EXERCISE INSTRUCTIONS: Repeat verbatim, and only, the lines of the data below, beginning at the line that contains "st_RecordDispatch : uuid" and stopping after the line that contains "(** The token".

TASK DATA:
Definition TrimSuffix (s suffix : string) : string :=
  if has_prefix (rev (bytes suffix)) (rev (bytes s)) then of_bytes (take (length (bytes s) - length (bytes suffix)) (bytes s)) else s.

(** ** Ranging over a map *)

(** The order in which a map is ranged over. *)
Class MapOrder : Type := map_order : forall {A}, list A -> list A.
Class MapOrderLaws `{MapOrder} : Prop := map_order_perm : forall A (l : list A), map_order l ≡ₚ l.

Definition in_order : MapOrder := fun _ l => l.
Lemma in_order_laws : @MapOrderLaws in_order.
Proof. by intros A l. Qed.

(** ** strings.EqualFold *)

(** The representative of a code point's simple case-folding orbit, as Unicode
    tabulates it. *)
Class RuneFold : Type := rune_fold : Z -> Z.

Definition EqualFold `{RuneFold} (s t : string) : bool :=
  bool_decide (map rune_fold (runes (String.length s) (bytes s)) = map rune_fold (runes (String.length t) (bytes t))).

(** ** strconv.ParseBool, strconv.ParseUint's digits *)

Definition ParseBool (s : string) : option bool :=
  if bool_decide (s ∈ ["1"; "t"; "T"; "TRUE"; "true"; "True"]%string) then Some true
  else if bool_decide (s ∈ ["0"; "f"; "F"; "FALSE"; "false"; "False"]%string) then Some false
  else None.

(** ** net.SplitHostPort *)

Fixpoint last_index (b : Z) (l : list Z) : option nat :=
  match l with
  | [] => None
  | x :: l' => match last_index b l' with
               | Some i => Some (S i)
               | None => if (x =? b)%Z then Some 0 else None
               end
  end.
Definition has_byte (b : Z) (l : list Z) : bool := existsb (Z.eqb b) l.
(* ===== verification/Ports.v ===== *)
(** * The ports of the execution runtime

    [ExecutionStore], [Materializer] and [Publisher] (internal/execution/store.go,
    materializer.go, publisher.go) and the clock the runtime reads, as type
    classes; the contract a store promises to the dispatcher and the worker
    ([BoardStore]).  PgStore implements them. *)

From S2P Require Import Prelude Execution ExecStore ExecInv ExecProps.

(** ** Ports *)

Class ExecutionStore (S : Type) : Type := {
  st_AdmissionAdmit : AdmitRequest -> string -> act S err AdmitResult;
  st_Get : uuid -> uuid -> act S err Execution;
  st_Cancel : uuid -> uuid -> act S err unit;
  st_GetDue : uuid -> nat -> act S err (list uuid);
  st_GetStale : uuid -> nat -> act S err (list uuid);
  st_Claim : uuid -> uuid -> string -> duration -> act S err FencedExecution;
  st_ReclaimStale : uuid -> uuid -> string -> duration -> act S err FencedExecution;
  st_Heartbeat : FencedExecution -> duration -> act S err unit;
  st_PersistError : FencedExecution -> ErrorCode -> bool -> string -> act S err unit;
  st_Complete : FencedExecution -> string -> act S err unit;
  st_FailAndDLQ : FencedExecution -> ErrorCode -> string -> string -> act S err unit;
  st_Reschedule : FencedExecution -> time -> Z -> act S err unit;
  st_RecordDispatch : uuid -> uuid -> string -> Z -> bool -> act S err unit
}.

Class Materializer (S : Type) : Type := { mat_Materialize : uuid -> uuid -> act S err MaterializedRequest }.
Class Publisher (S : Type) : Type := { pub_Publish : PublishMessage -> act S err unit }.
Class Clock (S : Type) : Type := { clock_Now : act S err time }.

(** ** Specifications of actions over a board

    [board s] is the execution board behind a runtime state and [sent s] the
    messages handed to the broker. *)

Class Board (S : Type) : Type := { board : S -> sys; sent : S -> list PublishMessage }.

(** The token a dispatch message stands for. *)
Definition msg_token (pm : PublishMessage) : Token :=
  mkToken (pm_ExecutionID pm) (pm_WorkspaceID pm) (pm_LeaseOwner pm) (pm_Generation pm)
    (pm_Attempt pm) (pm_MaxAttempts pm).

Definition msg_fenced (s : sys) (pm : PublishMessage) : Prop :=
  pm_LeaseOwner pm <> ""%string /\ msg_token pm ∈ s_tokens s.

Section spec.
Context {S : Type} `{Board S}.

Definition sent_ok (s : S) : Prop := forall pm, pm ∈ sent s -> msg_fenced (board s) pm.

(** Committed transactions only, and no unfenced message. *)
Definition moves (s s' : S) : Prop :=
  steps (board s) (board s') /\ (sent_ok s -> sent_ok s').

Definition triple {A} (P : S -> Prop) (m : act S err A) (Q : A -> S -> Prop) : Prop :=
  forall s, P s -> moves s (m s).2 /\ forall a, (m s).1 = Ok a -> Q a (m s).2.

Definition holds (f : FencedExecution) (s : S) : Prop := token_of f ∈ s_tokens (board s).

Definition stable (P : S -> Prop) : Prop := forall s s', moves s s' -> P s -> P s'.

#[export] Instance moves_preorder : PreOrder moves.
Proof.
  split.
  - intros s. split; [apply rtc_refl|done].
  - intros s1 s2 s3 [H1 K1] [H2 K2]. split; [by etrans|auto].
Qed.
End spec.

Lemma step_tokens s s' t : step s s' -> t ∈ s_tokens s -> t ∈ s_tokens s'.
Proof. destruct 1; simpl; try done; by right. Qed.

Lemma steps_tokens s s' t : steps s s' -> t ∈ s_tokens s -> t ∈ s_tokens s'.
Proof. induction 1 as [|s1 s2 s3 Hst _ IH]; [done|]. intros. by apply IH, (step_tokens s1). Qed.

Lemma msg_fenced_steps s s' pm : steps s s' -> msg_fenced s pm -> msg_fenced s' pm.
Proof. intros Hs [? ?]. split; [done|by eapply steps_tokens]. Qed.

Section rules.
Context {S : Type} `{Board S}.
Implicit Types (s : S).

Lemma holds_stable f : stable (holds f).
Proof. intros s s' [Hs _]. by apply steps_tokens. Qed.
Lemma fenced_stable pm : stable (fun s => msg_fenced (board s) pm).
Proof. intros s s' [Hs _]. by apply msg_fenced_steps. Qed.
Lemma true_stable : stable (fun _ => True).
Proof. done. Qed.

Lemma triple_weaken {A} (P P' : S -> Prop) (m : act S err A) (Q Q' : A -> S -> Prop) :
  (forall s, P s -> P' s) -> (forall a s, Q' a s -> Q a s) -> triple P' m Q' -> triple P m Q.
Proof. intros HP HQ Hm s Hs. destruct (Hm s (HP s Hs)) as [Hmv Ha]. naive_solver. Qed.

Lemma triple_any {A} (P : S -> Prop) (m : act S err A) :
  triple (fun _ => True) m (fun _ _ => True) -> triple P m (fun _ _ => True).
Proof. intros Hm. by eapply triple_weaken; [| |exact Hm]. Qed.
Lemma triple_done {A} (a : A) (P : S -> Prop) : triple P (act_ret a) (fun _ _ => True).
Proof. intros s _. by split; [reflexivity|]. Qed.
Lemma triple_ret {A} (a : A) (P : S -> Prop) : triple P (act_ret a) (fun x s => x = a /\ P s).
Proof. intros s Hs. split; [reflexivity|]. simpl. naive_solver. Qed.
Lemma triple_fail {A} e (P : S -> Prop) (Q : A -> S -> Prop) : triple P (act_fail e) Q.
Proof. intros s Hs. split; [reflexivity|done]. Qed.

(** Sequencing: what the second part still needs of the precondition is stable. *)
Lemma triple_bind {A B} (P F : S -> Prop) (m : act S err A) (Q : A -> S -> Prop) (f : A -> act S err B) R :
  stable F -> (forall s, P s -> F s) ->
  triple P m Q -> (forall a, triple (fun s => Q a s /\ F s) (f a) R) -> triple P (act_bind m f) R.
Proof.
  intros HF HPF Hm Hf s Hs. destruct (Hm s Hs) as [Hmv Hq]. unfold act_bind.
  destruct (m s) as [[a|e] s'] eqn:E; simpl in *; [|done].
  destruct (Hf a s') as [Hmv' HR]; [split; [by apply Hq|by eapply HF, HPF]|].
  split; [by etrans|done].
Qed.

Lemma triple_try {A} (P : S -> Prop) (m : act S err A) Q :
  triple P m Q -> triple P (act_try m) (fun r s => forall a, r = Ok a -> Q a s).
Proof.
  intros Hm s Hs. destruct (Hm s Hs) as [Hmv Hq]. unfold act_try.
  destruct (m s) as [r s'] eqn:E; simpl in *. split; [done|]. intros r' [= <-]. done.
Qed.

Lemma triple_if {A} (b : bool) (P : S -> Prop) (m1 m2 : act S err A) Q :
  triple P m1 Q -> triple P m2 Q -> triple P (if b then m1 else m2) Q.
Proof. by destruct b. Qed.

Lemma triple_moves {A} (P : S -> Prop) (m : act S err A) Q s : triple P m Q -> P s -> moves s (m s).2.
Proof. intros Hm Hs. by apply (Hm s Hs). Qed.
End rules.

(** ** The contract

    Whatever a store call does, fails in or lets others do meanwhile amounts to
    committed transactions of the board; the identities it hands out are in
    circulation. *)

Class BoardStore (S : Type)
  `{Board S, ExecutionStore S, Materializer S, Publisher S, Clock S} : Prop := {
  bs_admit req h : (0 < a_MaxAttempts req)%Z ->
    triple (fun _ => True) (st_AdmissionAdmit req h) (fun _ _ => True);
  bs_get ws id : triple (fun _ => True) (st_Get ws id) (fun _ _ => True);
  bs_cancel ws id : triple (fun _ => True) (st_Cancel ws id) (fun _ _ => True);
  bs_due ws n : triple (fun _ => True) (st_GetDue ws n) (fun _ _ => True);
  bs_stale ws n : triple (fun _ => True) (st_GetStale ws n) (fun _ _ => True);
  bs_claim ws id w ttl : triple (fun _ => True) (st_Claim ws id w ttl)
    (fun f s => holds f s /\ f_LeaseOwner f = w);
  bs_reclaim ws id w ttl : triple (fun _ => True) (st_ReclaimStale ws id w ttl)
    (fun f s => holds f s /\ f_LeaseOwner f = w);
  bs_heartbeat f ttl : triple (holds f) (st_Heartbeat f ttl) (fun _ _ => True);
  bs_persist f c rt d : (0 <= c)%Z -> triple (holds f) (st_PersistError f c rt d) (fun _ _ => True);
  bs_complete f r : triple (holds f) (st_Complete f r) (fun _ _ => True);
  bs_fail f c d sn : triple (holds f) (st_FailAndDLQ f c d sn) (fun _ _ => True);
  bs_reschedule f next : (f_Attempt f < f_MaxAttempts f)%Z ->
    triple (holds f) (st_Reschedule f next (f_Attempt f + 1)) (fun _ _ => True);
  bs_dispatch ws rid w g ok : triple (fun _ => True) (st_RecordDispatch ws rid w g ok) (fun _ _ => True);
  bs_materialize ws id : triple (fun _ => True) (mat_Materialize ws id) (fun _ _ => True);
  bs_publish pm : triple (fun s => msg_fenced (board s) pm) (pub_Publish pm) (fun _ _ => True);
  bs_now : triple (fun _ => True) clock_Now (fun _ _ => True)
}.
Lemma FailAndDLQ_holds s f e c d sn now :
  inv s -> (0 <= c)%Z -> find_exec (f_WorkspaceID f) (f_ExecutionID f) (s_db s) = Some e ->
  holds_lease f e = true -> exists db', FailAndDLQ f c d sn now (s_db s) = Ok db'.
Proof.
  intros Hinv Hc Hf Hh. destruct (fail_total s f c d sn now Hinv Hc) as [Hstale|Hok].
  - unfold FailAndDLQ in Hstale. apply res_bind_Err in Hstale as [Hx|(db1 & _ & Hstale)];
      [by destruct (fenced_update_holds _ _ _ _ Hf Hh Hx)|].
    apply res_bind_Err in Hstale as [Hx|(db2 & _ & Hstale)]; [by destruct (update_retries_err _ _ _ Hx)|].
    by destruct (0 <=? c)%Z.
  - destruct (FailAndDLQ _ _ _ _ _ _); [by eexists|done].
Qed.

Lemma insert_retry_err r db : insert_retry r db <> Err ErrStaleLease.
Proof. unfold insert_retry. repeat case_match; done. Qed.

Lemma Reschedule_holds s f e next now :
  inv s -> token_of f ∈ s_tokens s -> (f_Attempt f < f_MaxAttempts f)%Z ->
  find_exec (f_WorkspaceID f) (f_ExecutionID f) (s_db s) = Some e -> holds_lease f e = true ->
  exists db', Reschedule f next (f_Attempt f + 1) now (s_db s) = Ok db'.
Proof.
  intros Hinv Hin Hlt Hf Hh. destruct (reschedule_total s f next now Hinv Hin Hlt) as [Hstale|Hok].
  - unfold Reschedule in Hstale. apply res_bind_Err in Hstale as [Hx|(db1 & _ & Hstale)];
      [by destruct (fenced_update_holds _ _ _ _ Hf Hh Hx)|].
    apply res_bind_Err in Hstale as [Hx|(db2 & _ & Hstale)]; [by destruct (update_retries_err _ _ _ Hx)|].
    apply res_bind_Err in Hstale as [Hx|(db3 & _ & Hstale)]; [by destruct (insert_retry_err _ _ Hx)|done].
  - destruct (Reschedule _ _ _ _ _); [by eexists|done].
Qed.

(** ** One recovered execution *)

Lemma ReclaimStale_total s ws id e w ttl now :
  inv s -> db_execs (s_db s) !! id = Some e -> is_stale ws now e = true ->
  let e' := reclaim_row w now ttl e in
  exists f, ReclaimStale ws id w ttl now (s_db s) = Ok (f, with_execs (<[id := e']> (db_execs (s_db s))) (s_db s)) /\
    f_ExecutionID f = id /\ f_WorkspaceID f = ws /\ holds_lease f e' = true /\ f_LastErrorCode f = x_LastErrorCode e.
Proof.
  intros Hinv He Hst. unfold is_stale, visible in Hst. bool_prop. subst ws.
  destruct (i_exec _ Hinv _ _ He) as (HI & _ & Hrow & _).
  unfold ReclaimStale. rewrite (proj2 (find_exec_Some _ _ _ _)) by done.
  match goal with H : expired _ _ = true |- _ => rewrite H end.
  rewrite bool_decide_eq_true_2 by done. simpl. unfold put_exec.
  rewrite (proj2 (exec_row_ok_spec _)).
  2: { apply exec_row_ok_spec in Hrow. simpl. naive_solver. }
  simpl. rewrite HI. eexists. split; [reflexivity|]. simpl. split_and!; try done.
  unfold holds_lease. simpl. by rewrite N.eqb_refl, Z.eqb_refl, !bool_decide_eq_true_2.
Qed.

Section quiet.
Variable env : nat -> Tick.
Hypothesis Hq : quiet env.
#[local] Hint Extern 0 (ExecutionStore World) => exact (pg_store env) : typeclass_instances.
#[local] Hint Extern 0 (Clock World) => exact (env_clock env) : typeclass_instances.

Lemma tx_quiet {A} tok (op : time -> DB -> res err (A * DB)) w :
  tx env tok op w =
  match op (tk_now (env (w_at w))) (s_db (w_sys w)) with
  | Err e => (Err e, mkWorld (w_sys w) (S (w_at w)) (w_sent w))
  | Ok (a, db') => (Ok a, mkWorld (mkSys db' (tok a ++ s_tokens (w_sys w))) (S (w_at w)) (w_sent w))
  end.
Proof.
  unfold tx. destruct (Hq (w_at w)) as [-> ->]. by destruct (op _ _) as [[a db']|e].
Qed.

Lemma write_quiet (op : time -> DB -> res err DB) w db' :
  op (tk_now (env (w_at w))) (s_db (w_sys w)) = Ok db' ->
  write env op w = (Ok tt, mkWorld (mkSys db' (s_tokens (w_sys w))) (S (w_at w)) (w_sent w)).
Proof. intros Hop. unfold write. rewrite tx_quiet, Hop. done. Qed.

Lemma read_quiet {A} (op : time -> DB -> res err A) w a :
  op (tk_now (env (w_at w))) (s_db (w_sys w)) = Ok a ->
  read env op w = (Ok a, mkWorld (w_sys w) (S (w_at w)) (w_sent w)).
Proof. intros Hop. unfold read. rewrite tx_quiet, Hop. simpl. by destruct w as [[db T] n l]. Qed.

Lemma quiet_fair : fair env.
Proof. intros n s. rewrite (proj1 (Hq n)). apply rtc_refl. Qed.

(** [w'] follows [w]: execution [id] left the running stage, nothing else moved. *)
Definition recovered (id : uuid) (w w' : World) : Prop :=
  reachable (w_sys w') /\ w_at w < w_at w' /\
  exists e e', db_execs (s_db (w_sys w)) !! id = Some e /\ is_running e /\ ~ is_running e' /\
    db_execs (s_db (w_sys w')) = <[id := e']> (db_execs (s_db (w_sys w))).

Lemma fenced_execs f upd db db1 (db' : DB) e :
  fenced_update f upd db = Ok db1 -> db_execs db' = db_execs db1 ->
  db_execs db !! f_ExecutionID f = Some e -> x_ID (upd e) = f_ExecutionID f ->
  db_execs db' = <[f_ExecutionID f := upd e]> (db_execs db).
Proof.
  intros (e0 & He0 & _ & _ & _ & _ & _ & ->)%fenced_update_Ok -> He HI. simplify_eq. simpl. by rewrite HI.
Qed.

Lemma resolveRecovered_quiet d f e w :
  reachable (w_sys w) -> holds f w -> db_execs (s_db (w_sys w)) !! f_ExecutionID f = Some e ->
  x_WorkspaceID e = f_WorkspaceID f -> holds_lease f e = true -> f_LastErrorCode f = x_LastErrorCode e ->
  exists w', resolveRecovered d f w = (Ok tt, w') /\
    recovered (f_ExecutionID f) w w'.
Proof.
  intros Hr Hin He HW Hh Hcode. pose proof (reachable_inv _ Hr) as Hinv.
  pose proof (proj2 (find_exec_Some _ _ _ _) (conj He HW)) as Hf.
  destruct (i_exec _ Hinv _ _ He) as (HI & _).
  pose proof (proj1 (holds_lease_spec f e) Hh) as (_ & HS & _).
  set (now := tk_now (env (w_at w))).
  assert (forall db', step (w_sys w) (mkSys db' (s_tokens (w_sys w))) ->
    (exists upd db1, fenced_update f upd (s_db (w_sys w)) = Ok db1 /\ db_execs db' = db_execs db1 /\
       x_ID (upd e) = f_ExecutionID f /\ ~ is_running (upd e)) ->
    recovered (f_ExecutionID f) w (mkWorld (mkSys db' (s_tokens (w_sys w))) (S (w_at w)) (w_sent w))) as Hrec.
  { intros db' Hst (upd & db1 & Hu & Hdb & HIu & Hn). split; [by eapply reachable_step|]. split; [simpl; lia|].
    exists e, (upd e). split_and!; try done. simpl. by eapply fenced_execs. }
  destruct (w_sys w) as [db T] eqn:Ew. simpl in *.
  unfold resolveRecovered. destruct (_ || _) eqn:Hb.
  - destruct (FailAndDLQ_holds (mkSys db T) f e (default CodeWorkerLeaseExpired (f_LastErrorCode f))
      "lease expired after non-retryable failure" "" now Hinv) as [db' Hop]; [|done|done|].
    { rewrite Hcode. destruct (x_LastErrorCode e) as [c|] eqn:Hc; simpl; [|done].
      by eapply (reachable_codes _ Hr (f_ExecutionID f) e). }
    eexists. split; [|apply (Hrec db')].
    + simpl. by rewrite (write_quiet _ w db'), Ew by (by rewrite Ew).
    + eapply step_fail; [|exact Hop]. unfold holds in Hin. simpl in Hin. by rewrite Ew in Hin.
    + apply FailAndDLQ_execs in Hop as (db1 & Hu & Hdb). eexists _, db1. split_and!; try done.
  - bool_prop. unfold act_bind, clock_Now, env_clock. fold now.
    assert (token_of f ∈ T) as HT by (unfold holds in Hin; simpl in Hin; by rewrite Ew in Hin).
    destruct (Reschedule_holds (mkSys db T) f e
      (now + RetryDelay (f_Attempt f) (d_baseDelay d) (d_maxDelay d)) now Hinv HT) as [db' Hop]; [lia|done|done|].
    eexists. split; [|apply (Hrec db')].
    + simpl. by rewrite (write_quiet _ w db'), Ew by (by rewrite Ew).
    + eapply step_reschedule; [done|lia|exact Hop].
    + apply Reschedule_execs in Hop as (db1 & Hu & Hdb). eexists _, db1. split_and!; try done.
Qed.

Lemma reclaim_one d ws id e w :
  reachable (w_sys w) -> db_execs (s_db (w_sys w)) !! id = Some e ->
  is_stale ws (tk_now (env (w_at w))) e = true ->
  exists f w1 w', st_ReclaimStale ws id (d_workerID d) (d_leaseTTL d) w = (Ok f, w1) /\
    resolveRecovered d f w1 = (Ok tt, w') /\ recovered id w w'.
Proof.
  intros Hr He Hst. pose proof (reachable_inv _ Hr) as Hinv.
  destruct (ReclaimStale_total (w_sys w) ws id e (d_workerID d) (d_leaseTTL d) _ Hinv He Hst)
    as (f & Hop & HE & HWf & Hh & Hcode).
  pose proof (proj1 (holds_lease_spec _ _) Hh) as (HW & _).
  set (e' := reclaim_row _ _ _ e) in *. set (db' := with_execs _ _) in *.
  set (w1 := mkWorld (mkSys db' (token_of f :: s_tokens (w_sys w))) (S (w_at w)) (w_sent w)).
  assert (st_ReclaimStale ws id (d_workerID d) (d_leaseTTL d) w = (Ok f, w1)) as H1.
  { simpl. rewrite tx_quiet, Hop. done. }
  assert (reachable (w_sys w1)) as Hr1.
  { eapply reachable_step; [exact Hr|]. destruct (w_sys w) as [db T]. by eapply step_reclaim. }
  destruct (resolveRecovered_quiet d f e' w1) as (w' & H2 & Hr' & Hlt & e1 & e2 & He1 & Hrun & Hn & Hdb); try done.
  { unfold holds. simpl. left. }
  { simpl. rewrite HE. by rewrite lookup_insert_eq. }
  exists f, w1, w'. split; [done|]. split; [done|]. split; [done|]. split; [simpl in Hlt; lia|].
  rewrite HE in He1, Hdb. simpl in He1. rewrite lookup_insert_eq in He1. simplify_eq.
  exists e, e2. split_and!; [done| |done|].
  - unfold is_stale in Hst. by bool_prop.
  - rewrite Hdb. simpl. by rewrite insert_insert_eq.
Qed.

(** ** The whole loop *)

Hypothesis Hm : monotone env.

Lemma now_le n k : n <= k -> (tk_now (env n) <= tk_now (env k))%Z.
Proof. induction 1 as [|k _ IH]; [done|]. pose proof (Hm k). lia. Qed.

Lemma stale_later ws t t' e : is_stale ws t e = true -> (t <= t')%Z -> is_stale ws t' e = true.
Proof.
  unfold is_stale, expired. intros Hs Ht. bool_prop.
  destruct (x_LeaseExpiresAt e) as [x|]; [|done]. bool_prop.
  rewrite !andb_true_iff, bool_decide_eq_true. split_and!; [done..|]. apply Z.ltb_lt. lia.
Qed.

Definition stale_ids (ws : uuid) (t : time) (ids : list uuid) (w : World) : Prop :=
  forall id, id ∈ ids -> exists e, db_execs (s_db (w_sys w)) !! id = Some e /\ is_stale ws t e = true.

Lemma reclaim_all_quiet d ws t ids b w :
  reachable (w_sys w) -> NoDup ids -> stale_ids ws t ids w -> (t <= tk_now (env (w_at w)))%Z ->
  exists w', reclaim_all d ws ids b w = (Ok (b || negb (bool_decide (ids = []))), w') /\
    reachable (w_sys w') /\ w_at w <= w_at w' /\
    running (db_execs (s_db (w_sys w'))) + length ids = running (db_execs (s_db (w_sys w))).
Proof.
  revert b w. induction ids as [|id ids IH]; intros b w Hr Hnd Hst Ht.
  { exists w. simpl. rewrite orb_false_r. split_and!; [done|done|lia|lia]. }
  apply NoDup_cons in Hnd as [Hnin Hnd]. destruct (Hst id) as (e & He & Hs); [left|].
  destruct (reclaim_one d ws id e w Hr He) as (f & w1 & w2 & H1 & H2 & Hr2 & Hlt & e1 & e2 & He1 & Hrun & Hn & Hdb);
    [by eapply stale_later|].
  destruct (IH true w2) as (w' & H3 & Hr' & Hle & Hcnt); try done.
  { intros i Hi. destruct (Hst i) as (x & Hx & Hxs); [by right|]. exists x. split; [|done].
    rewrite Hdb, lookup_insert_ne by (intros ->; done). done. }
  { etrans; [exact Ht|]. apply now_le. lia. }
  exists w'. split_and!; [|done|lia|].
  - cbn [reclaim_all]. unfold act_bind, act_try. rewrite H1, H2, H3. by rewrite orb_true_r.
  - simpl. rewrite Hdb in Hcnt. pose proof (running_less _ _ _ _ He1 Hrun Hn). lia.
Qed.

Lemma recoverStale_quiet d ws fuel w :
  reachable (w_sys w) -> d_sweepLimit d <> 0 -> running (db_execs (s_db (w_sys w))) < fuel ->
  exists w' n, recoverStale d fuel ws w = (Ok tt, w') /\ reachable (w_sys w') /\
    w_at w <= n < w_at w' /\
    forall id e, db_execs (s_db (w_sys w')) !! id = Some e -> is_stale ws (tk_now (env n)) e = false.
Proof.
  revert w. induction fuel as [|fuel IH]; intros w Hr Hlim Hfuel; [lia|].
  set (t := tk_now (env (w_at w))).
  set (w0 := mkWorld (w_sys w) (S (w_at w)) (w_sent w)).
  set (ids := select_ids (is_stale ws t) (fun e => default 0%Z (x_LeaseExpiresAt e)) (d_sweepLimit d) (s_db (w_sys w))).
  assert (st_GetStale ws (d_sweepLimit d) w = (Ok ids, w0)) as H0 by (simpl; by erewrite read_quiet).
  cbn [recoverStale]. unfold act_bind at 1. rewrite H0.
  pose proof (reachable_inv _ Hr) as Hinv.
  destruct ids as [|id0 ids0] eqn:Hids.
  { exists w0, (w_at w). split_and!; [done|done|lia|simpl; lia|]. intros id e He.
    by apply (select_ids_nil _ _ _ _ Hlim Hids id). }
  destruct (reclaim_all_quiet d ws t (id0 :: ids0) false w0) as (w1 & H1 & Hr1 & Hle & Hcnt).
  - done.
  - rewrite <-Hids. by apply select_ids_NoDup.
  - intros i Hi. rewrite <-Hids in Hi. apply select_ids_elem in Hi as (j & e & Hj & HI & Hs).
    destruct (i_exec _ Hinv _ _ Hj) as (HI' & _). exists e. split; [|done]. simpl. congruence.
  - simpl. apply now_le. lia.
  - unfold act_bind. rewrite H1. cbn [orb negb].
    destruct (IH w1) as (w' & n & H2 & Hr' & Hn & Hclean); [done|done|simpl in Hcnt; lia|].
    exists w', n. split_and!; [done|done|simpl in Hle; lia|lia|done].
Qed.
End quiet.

YOUR RESPONSE:
  st_RecordDispatch : uuid -> uuid -> string -> Z -> bool -> act S err unit
}.

Class Materializer (S : Type) : Type := { mat_Materialize : uuid -> uuid -> act S err MaterializedRequest }.
Class Publisher (S : Type) : Type := { pub_Publish : PublishMessage -> act S err unit }.
Class Clock (S : Type) : Type := { clock_Now : act S err time }.

(** ** Specifications of actions over a board

    [board s] is the execution board behind a runtime state and [sent s] the
    messages handed to the broker. *)

Class Board (S : Type) : Type := { board : S -> sys; sent : S -> list PublishMessage }.

(** The token a dispatch message stands for. *)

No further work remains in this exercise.